> _GIVEN DATA_

(* ===== verification/EncPrimitive.v ===== *)
(** * The float, octet, character, string and opaque codecs

    [rti/pkg/encoding]: [float.go], [byte.go], [string.go] and [opaque.go].
    [hex_DecodeString] is [encoding/hex] of Go's standard library. *)
From Stdlib Require Import Strings.Byte.
From S2P Require Import Prelude GoBytes GoFloat GoUtf8 Encoding.
Open Scope Z_scope.

(** ** Floats *)
Definition asFloat32 `{GoArch} (v : value) : option f32 :=
  match v with
  | VFloat32 f => Some f
  | VFloat64 f => Some (f64_to_f32 f)
  | _ => None
  end.
Definition asFloat64 `{GoArch} (v : value) : option f64 :=
  match v with
  | VFloat64 f => Some f
  | VFloat32 f => Some (f32_to_f64 f)
  | _ => None
  end.

Definition hlaFloat32_Encode `{GoArch} (e : endian) (v : value) : result (list byte) :=
  match asFloat32 v with
  | None => Fail (errNew "want float32 or float64")
  | Some f => Ret (put e 4 (Float32bits f))
  end.
Definition hlaFloat32_Decode `{GoArch} (e : endian) (b : list byte) : result (value * Z) :=
  if zlen b <? 4 then Fail errFloatShortBuffer
  else Ret (VFloat64 (f32_to_f64 (Float32frombits (get e (take 4 b)))), 4).
Definition hlaFloat64_Encode `{GoArch} (e : endian) (v : value) : result (list byte) :=
  match asFloat64 v with
  | None => Fail (errNew "want float32 or float64")
  | Some f => Ret (put e 8 (Float64bits f))
  end.
Definition hlaFloat64_Decode (e : endian) (b : list byte) : result (value * Z) :=
  if zlen b <? 8 then Fail errFloatShortBuffer
  else Ret (VFloat64 (Float64frombits (get e (take 8 b))), 8).

Section FloatCodecs.
Context `{GoArch}.
Definition hlaFloat32BE : Codec := Build_Codec (hlaFloat32_Encode BE) (hlaFloat32_Decode BE) 4.
Definition hlaFloat32LE : Codec := Build_Codec (hlaFloat32_Encode LE) (hlaFloat32_Decode LE) 4.
Definition hlaFloat64BE : Codec := Build_Codec (hlaFloat64_Encode BE) (hlaFloat64_Decode BE) 8.
Definition hlaFloat64LE : Codec := Build_Codec (hlaFloat64_Encode LE) (hlaFloat64_Decode LE) 8.
End FloatCodecs.
Definition float32Codec `{GoArch} (e : endian) : Codec :=
  match e with BE => hlaFloat32BE | LE => hlaFloat32LE end.
Definition float64Codec `{GoArch} (e : endian) : Codec :=
  match e with BE => hlaFloat64BE | LE => hlaFloat64LE end.

(** ** Octets *)
Definition rangeCheckByte (x : Z) : result byte :=
  if (x <? 0) || (0xFF <? x) then Fail (errNew "HLAoctet value out of range [0,255]")
  else Ret (byteOf x).

Definition octetFromAny `{GoArch} (v : value) : result byte :=
  match v with
  | VUint8 x => Ret x
  | VInt x => rangeCheckByte x
  | VInt32 x => rangeCheckByte x
  | VInt64 x => rangeCheckByte x
  | VUint x =>
      if 0xFF <? x then Fail (errNew "HLAoctet value out of range [0,255]") else Ret (byteOf x)
  | VFloat64 x =>
      if negb (f64_eqb x (f64_of_int (f64_to_int64 x))) then
        Fail (errNew "HLAoctet value not an integer")
      else rangeCheckByte (f64_to_int64 x)
  | _ => Fail (errNew "HLAoctet cannot encode")
  end.

Definition HLAoctet_Encode `{GoArch} (v : value) : result (list byte) :=
  b ← octetFromAny v; Ret [b].
Definition HLAoctet_Decode (b : list byte) : result (value * Z) :=
  match b with
  | b0 :: _ => Ret (VUint8 b0, 1)
  | [] => Fail (errNew "HLAoctet decode short buffer")
  end.
Definition HLAoctet `{GoArch} : Codec := Build_Codec HLAoctet_Encode HLAoctet_Decode 1.

(** In range, [byte(x)] of a [float64] is its integer part. *)
Definition coerceOctet `{GoArch} (v : value) : result byte :=
  match v with
  | VFloat64 x =>
      if f64_ltb x f64_zero || f64_ltb (f64_of_int 255) x
         || negb (f64_eqb x (f64_of_int (f64_to_int64 x)))
      then Fail (errNew "HLAoctetPair element out of byte range")
      else Ret (byteOf (f64_trunc x))
  | VInt x =>
      if (x <? 0) || (255 <? x) then Fail (errNew "HLAoctetPair element out of byte range")
      else Ret (byteOf x)
  | VUint8 x => Ret x
  | _ => Fail (errNew "HLAoctetPair element has unexpected type")
  end.

Definition octetPairBytes `{GoArch} (v : value) : result (byte * byte) :=
  match v with
  | VPair a b => Ret (a, b)
  | VBytes [a; b] => Ret (a, b)
  | VBytes _ => Fail (errNew "HLAoctetPair requires exactly 2 bytes")
  | VArr [x; y] => a ← coerceOctet x; b ← coerceOctet y; Ret (a, b)
  | VArr _ => Fail (errNew "HLAoctetPair requires exactly 2 elements")
  | _ => Fail (errNew "HLAoctetPair cannot encode")
  end.

Definition HLAoctetPairBE_Encode `{GoArch} (v : value) : result (list byte) :=
  ab ← octetPairBytes v; Ret [fst ab; snd ab].
Definition HLAoctetPairBE_Decode (b : list byte) : result (value * Z) :=
  match b with
  | b0 :: b1 :: _ => Ret (VPair b0 b1, 2)
  | _ => Fail (errNew "HLAoctetPairBE decode short buffer")
  end.
Definition HLAoctetPairLE_Encode `{GoArch} (v : value) : result (list byte) :=
  ab ← octetPairBytes v; Ret [snd ab; fst ab].
Definition HLAoctetPairLE_Decode (b : list byte) : result (value * Z) :=
  match b with
  | b0 :: b1 :: _ => Ret (VPair b1 b0, 2)
  | _ => Fail (errNew "HLAoctetPairLE decode short buffer")
  end.
Definition HLAoctetPairBE `{GoArch} : Codec := Build_Codec HLAoctetPairBE_Encode HLAoctetPairBE_Decode 2.
Definition HLAoctetPairLE `{GoArch} : Codec := Build_Codec HLAoctetPairLE_Encode HLAoctetPairLE_Decode 2.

> _TASK_
Retype all the records, matching them exactly.

> _ANSWER SPACE_
(* ===== verification/EncPrimitive.v ===== *)
(** * The float, octet, character, string and opaque codecs

    [rti/pkg/encoding]: [float.go], [byte.go], [string.go] and [opaque.go].
    [hex_DecodeString] is [encoding/hex] of Go's standard library. *)
From Stdlib Require Import Strings.Byte.
From S2P Require Import Prelude GoBytes GoFloat GoUtf8 Encoding.
Open Scope Z_scope.

(** ** Floats *)
Definition asFloat32 `{GoArch} (v : value) : option f32 :=
  match v with
  | VFloat32 f => Some f
  | VFloat64 f => Some (f64_to_f32 f)
  | _ => None
  end.
Definition asFloat64 `{GoArch} (v : value) : option f64 :=
  match v with
  | VFloat64 f => Some f
  | VFloat32 f => Some (f32_to_f64 f)
  | _ => None
  end.

Definition hlaFloat32_Encode `{GoArch} (e : endian) (v : value) : result (list byte) :=
  match asFloat32 v with
  | None => Fail (errNew "want float32 or float64")
  | Some f => Ret (put e 4 (Float32bits f))
  end.
Definition hlaFloat32_Decode `{GoArch} (e : endian) (b : list byte) : result (value * Z) :=
  if zlen b <? 4 then Fail errFloatShortBuffer
  else Ret (VFloat64 (f32_to_f64 (Float32frombits (get e (take 4 b)))), 4).
Definition hlaFloat64_Encode `{GoArch} (e : endian) (v : value) : result (list byte) :=
  match asFloat64 v with
  | None => Fail (errNew "want float32 or float64")
  | Some f => Ret (put e 8 (Float64bits f))
  end.
Definition hlaFloat64_Decode (e : endian) (b : list byte) : result (value * Z) :=
  if zlen b <? 8 then Fail errFloatShortBuffer
  else Ret (VFloat64 (Float64frombits (get e (take 8 b))), 8).

Section FloatCodecs.
Context `{GoArch}.
Definition hlaFloat32BE : Codec := Build_Codec (hlaFloat32_Encode BE) (hlaFloat32_Decode BE) 4.
Definition hlaFloat32LE : Codec := Build_Codec (hlaFloat32_Encode LE) (hlaFloat32_Decode LE) 4.
Definition hlaFloat64BE : Codec := Build_Codec (hlaFloat64_Encode BE) (hlaFloat64_Decode BE) 8.
Definition hlaFloat64LE : Codec := Build_Codec (hlaFloat64_Encode LE) (hlaFloat64_Decode LE) 8.
End FloatCodecs.
Definition float32Codec `{GoArch} (e : endian) : Codec :=
  match e with BE => hlaFloat32BE | LE => hlaFloat32LE end.
Definition float64Codec `{GoArch} (e : endian) : Codec :=
  match e with BE => hlaFloat64BE | LE => hlaFloat64LE end.

(** ** Octets *)
Definition rangeCheckByte (x : Z) : result byte :=
  if (x <? 0) || (0xFF <? x) then Fail (errNew "HLAoctet value out of range [0,255]")
  else Ret (byteOf x).

Definition octetFromAny `{GoArch} (v : value) : result byte :=
  match v with
  | VUint8 x => Ret x
  | VInt x => rangeCheckByte x
  | VInt32 x => rangeCheckByte x
  | VInt64 x => rangeCheckByte x
  | VUint x =>
      if 0xFF <? x then Fail (errNew "HLAoctet value out of range [0,255]") else Ret (byteOf x)
  | VFloat64 x =>
      if negb (f64_eqb x (f64_of_int (f64_to_int64 x))) then
        Fail (errNew "HLAoctet value not an integer")
      else rangeCheckByte (f64_to_int64 x)
  | _ => Fail (errNew "HLAoctet cannot encode")
  end.

Definition HLAoctet_Encode `{GoArch} (v : value) : result (list byte) :=
  b ← octetFromAny v; Ret [b].
Definition HLAoctet_Decode (b : list byte) : result (value * Z) :=
  match b with
  | b0 :: _ => Ret (VUint8 b0, 1)
  | [] => Fail (errNew "HLAoctet decode short buffer")
  end.
Definition HLAoctet `{GoArch} : Codec := Build_Codec HLAoctet_Encode HLAoctet_Decode 1.

(** In range, [byte(x)] of a [float64] is its integer part. *)
Definition coerceOctet `{GoArch} (v : value) : result byte :=
  match v with
  | VFloat64 x =>
      if f64_ltb x f64_zero || f64_ltb (f64_of_int 255) x
         || negb (f64_eqb x (f64_of_int (f64_to_int64 x)))
      then Fail (errNew "HLAoctetPair element out of byte range")
      else Ret (byteOf (f64_trunc x))
  | VInt x =>
      if (x <? 0) || (255 <? x) then Fail (errNew "HLAoctetPair element out of byte range")
      else Ret (byteOf x)
  | VUint8 x => Ret x
  | _ => Fail (errNew "HLAoctetPair element has unexpected type")
  end.

Definition octetPairBytes `{GoArch} (v : value) : result (byte * byte) :=
  match v with
  | VPair a b => Ret (a, b)
  | VBytes [a; b] => Ret (a, b)
  | VBytes _ => Fail (errNew "HLAoctetPair requires exactly 2 bytes")
  | VArr [x; y] => a ← coerceOctet x; b ← coerceOctet y; Ret (a, b)
  | VArr _ => Fail (errNew "HLAoctetPair requires exactly 2 elements")
  | _ => Fail (errNew "HLAoctetPair cannot encode")
  end.

Definition HLAoctetPairBE_Encode `{GoArch} (v : value) : result (list byte) :=
  ab ← octetPairBytes v; Ret [fst ab; snd ab].
Definition HLAoctetPairBE_Decode (b : list byte) : result (value * Z) :=
  match b with
  | b0 :: b1 :: _ => Ret (VPair b0 b1, 2)
  | _ => Fail (errNew "HLAoctetPairBE decode short buffer")
  end.
Definition HLAoctetPairLE_Encode `{GoArch} (v : value) : result (list byte) :=
  ab ← octetPairBytes v; Ret [snd ab; fst ab].
Definition HLAoctetPairLE_Decode (b : list byte) : result (value * Z) :=
  match b with
  | b0 :: b1 :: _ => Ret (VPair b1 b0, 2)
  | _ => Fail (errNew "HLAoctetPairLE decode short buffer")
  end.
Definition HLAoctetPairBE `{GoArch} : Codec := Build_Codec HLAoctetPairBE_Encode HLAoctetPairBE_Decode 2.
Definition HLAoctetPairLE `{GoArch} : Codec := Build_Codec HLAoctetPairLE_Encode HLAoctetPairLE_Decode 2.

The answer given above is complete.